Study hypothesis:
Growth hormone (GH), through its generation of free 'bioavailable' insulin-like growth factor
(IGF)-I, can improve insulin sensitivity and the metabolic profile of women with polycystic
ovary syndrome.
Study aims:
To determine the mechanism of how low dose GH treatment affects the body's sensitivity to
insulin actions and whether this low GH dose can affect the body's handling of steroid
hormone levels (cortisol clearance) and testosterone (male hormones) in obese women with
polycystic ovary syndrome.
Study design:
Obese women with polycystic ovary syndrome, but not recently been on GH treatment, and
presently attending Outpatients Clinic will be invited to participate in this study. The
subjects will be assessed at the initial visit to ascertain their suitability before further
participating in the study. If suitable, an equal number of women will be randomized to
receive either daily low dose GH or placebo injections first for 12 weeks, before exchanging
over for another 12 weeks of treatment after a 4-week washout period. Before, during and
after treatment, the subjects will be assessed at frequently with blood tests, scans and fat
biopsies. During the study, the subjects will be studied 4 times at the Oregon Clinical and
Translational Research Institute (OCTRI).
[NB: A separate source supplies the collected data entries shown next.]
(** The [errors] state together with what [addError] emits: toasts and
    scheduled timers. *)
Record Store := {
  errors : list ErrorEntry;
  toasts : list string;
  timers : list Timer;
}.

(** What the environment answers when the handler runs: [Date.now()] and
    [Math.random().toString(36).substr(2, 9)]. *)
Record Clock := { now : Z; random : string }.

Definition empty : Store := {| errors := []; toasts := []; timers := [] |}.

(** The delay given to [setTimeout] in [addError], in milliseconds. *)
Definition AUTO_DISMISS_MS : Z := 30000.

(** [prevErrors.some((err) => err.message === message)] *)
Definition has_message (msg : string) (errs : list ErrorEntry) : bool :=
  existsb (fun err => bool_decide (message err = msg)) errs.

Definition toast_error (msg : string) (st : Store) : Store :=
  {| errors := errors st; toasts := toasts st ++ [msg]; timers := timers st |}.

Definition addError (c : Clock) (msg : string) (override : bool)
    (source : option string) (st : Store) : Store :=
  if has_message msg (errors st) then st
  else
    let newError :=
      {| id := pretty (now c) +:+ random c;
         message := msg;
         timestamp := now c;
         shouldOverrideMessages := override;
         sourceId := source |} in
    {| errors := errors st ++ [newError];
       toasts := if override then toasts st else toasts st ++ [msg];
       timers := timers st ++ [{| due := (now c + AUTO_DISMISS_MS)%Z;
                                  target := id newError |}] |}.

Definition dismissError (errorId : string) (st : Store) : Store :=
  {| errors := filter (fun e => id e ≠ errorId) (errors st);
     toasts := toasts st;
     timers := timers st |}.

(** The callback of one timer: [current.filter((e) => e.id !== newError.id)]. *)
Definition fire (tm : Timer) (errs : list ErrorEntry) : list ErrorEntry :=
  filter (fun e => id e ≠ target tm) errs.

(** Time reaches [t]: every timer that is due runs, in scheduling order. *)
Definition advance (t : Z) (st : Store) : Store :=
  {| errors := foldl (fun errs tm => fire tm errs) (errors st)
                 (filter (fun tm => (due tm <= t)%Z) (timers st));
     toasts := toasts st;
     timers := filter (fun tm => ¬ (due tm <= t)%Z) (timers st) |}.

End Errors.

(** ** The action reconciler: the WebSocket message effect of [ProjectView] *)

Module Reconciler.

Import Js.

Record Updates := { style_json : Value }.

(** An ephemeral action as it arrives on the socket. Optional fields are
    [None] when the JSON object lacks them. *)
Record EphemeralAction := {
  action_id : string;
  status : string;
  layer_id : option string;
  bounds : option (list number);
  error_message : option string;
  updates : option Updates;
}.

(** [lastMessage.data] after [JSON.parse] and the [ephemeral === true] test. *)
Inductive Message :=
| Malformed                      (* JSON.parse throws *)
| Chat                           (* any value without ephemeral === true *)
| Ephemeral (action : EphemeralAction).

Record ZoomHistoryEntry := { entry_bounds : list number }.

(** What [mapRef.current.getBounds()] reports. *)
Record LngLatBounds := { getWest : number; getSouth : number; getEast : number; getNorth : number }.

Record MapHandle := { getBounds : LngLatBounds }.

(** One [fitBounds] command sent to the map view. *)
Record FitBounds := {
  southwest : number * number;
  northeast : number * number;
  animate : bool;
  padding : option Z;
}.

(** What the handler reads from outside the component when it runs:
    [mapRef.current] and the clock. *)
Record Env := { mapRef : option MapHandle; clock : Errors.Clock }.

(** The ephemeral state of the component, with the commands it has issued. *)
Record State := {
  ui : Errors.Store;
  activeActions : list EphemeralAction;
  zoomHistory : list ZoomHistoryEntry;
  zoomHistoryIndex : Z;
  processedBoundsActionIds : gset string;
  fitBoundsCalls : list FitBounds;
  invalidateMapDataCalls : nat;
}.

Definition initial : State :=
  {| ui := Errors.empty;
     activeActions := [];
     zoomHistory := [];
     zoomHistoryIndex := (-1)%Z;
     processedBoundsActionIds := ∅;
     fitBoundsCalls := [];
     invalidateMapDataCalls := 0 |}.

Definition with_ui (f : Errors.Store → Errors.Store) (s : State) : State :=
  {| ui := f (ui s);
     activeActions := activeActions s;
     zoomHistory := zoomHistory s;
     zoomHistoryIndex := zoomHistoryIndex s;
     processedBoundsActionIds := processedBoundsActionIds s;
     fitBoundsCalls := fitBoundsCalls s;
     invalidateMapDataCalls := invalidateMapDataCalls s |}.

Definition setActiveActions (f : list EphemeralAction → list EphemeralAction)
    (s : State) : State :=
  {| ui := ui s;
     activeActions := f (activeActions s);
     zoomHistory := zoomHistory s;
     zoomHistoryIndex := zoomHistoryIndex s;
     processedBoundsActionIds := processedBoundsActionIds s;
     fitBoundsCalls := fitBoundsCalls s;
     invalidateMapDataCalls := invalidateMapDataCalls s |}.

Definition invalidateMapData (s : State) : State :=
  {| ui := ui s;
     activeActions := activeActions s;
     zoomHistory := zoomHistory s;
     zoomHistoryIndex := zoomHistoryIndex s;
     processedBoundsActionIds := processedBoundsActionIds s;
     fitBoundsCalls := fitBoundsCalls s;
     invalidateMapDataCalls := S (invalidateMapDataCalls s) |}.

Definition addError (env : Env) (msg : string) (override : bool) (s : State) : State :=
  with_ui (Errors.addError (clock env) msg override None) s.

(** The zoom of lines 293-320: record the id, push the current view and the
    target onto the history cut at the current index, move the index by two
    and command the view. *)
Definition zoomTo (m : MapHandle) (action : EphemeralAction) (target : list number)
    (s : State) : State :=
  let currentBounds := getBounds m in
  let currentBoundsArray :=
    [getWest currentBounds; getSouth currentBounds;
     getEast currentBounds; getNorth currentBounds] in
  let historyUpToCurrent := slice0 (zoomHistoryIndex s + 1) (zoomHistory s) in
  {| ui := ui s;
     activeActions := activeActions s;
     zoomHistory := historyUpToCurrent ++
                    [{| entry_bounds := currentBoundsArray |};
                     {| entry_bounds := target |}];
     zoomHistoryIndex := (zoomHistoryIndex s + 2)%Z;
     processedBoundsActionIds := processedBoundsActionIds s ∪ {[action_id action]};
     fitBoundsCalls := fitBoundsCalls s ++
       match target with
       | [west; south; east; north] =>
           [{| southwest := (west, south); northeast := (east, north);
               animate := true; padding := Some 50%Z |}]
       | _ => []
       end;
     invalidateMapDataCalls := invalidateMapDataCalls s |}.

(** How the body of the [try] block ends. State updates requested before a
    [throw] are kept. *)
Inductive Completion :=
| Finished (s : State)
| Threw (s : State).

(** The second half of the handler, lines 323-333. *)
Definition trackAction (action : EphemeralAction) (s : State) : Completion :=
  if bool_decide (status action = "active") then
    Finished (setActiveActions (fun prev => prev ++ [action]) s)
  else if bool_decide (status action = "completed") then
    let s' := setActiveActions
                (filter (fun a => action_id a ≠ action_id action)) s in
    match updates action with
    | None => Threw s'              (* reading a property of undefined *)
    | Some u =>
        if truthy (style_json u) then Finished (invalidateMapData s')
        else Finished s'
    end
  else Finished s.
At the first, second and final visit, testing will
include scans to measure the amount of whole body fat and fat in the stomach area, muscle,
and liver; blood tests to measure levels of cortisol, and fat tissue (taken from a biopsy)
analysis to measure the density of insulin-like growth factor-I (a hormone stimulated by
growth hormone in the body) in fat; whereas blood tests to examine how well insulin works in
the body (insulin sensitivity) will be collected at all visits of the study.